La lame noire donnait l'impression qu'il avait tendu ses oreilles pour écouter la conversation qui s'établissait entre Ika et l'homme au couvre-chef bien étrange.Mais il était très concentré sur cet objet que détenait Tyria fermement comme un bâton de marche.Le marchemonde expliqua à la redresseuse de torts la raison de sa présence et celle du rhinocéros bipède gris mais ce qu'il voulait surtout maintenant c'était sortir d'ici.L'orc n'était pas dupe car son instinct ne le trompait jamais surtout il se manifestait pour de réel danger .Cependant l'humain sortit un mot comme s'il était agacé de la situation.

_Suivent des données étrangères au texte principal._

(** X14. Without a [range] header in the signed request there is no retry
    logic at all: whatever the one response is, even a success without
    [content-range], the trace is the signing call and one fetch, and
    nothing is written to the console. *)
Theorem plain_request_single_fetch request env r :
  forwarded request env = true →
  Headers_has (signed_headers (signed request env)) "range" = false →
  upstream 0%nat = Some r →
  fetch aws_sign upstream request env initial
  = (Fulfilled (respond (req_method request) r),
     mkWorld 1 [sign_event request env; fetch_event (signed request env)]).
Proof.
  intros Hfwd Hr Hup. rewrite fetch_forwarded by done.
  rewrite dispatch_plain by done. simpl. by rewrite Hup.
Qed.

(** X15. On the range path, when the first [k < 3] responses are successes
    without [content-range] and the next one carries [content-range] or
    is not a success, the trace is: the signing call; for each ignored
    response the fetch, the console error announcing 2 and then 1 tries
    left, and the release of its body if it has one; the last fetch; and
    the note that the retry succeeded, only when the response carries
    [content-range] and was not the first. The body of the returned
    response is not released, and there is no exhaustion diagnostic. *)
Theorem retried_range_trace request env rs r :
  forwarded request env = true →
  Headers_has (signed_headers (signed request env)) "range" = true →
  (length rs < 3)%nat →
  ignores upstream rs →
  upstream (length rs) = Some r →
  Headers_has (headers r) "content-range" = true ∨ ok r = false →
  fetch aws_sign upstream request env initial
  = (Fulfilled (respond (req_method request) r),
     mkWorld (S (length rs))
       (sign_event request env
        :: retry_events (signed request env) 2 rs
        ++ fetch_event (signed request env)
           :: if Headers_has (headers r) "content-range"
                 && (0 <? length rs)%nat
              then [EvConsoleLog
                      (RetrySucceeded (signed_url (signed request env)))]
              else [])).
Proof.
  intros Hfwd Hr Hlen Hign Hup Hstop. rewrite fetch_forwarded by done.
  by apply dispatch_range_settled.
Qed.

(** X16. On the range path, three successes without [content-range] leave
    this trace: the signing call; two rounds of fetch, console error (2,
    then 1 tries left) and release of the body; the third fetch with the
    console error for 0 tries left, whose body is kept for the client;
    and the exhaustion diagnostic, last. *)
Theorem exhausted_range_trace request env r1 r2 r3 :
  forwarded request env = true →
  Headers_has (signed_headers (signed request env)) "range" = true →
  ignores upstream [r1; r2; r3] →
  fetch aws_sign upstream request env initial
  = (Fulfilled (respond (req_method request) r3),
     mkWorld 3
       (sign_event request env
        :: retry_events (signed request env) 2 [r1; r2]
        ++ [fetch_event (signed request env);
            EvConsoleError
              (NoContentRange (signed_url (signed request env)) 0);
            EvConsoleError
              (RetriesExhausted (signed_url (signed request env)) 3)])).
Proof.
  intros Hfwd Hr Hign. rewrite fetch_forwarded by done.
  by apply dispatch_range_exhausted.
Qed.

(** X18. A transport failure is not swallowed: when the fetch that fails
    is the first one, or on the range path comes after [k < 3] ignored
    ranges, the handler rejects, having fetched [k + 1] times; no
    response is made up and nothing more is written to the console. *)
Theorem transport_failure_rejects request env rs :
  forwarded request env = true →
  Headers_has (signed_headers (signed request env)) "range" = true
  ∨ rs = [] →
  (length rs < 3)%nat →
  ignores upstream rs →
  upstream (length rs) = None →
  fetch aws_sign upstream request env initial
  = (Rejected,
     mkWorld (S (length rs))
       (sign_event request env
        :: retry_events (signed request env) 2 rs
        ++ [fetch_event (signed request env)])).
Proof.
  intros Hfwd Hcase Hlen Hign Hup. rewrite fetch_forwarded by done.
  destruct (Headers_has (signed_headers (signed request env)) "range") eqn:Hr.
  - by apply dispatch_range_rejected.
  - destruct Hcase as [? | ->]; [done|].
    rewrite dispatch_plain by done. simpl in *. by rewrite Hup.
Qed.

La réaction de la perceptrice d'impôts à cette situation fut donner un ordre aux hommes de pointer les lances dans la direction de la créature grise.Mais le protecteur de la grotte avait valdinguer la lignes de pics comme un château de cartes et il s'était positionner juste devant son employeur du moment.L'orc sentit la menace du danger qui grandissait en lui, car il avait avancé à cause de l'ordre donné par Ika.Il eut un petit remaniement des positions des troupes qui lui permit de libérer un petit passage.

L'orc était maintenant en juste derrière la première de soldats, il faisait toujours tournoyer le fléau de son épée fouet.A cette distance , son autre main prit par derrière sa cornemuse par réflexe et il se mit à souffler dedans.Mais il boucha les deux premiers trous, l'instrument sortit un son qui était uniquement perceptible par Gigantus .Le son lancé n'était pas anodin il eut comme conséquence donner un effet dans le cerveau sur le protecteur de l'homme au chapeau.Les membres du rhinocéros ne répondaient plus, sur le moment, il se trouva figé.La cape blanche savait que cet effet était temporaire, il attendait de voir ce que réservait ce bâton et il agirait en conséquence.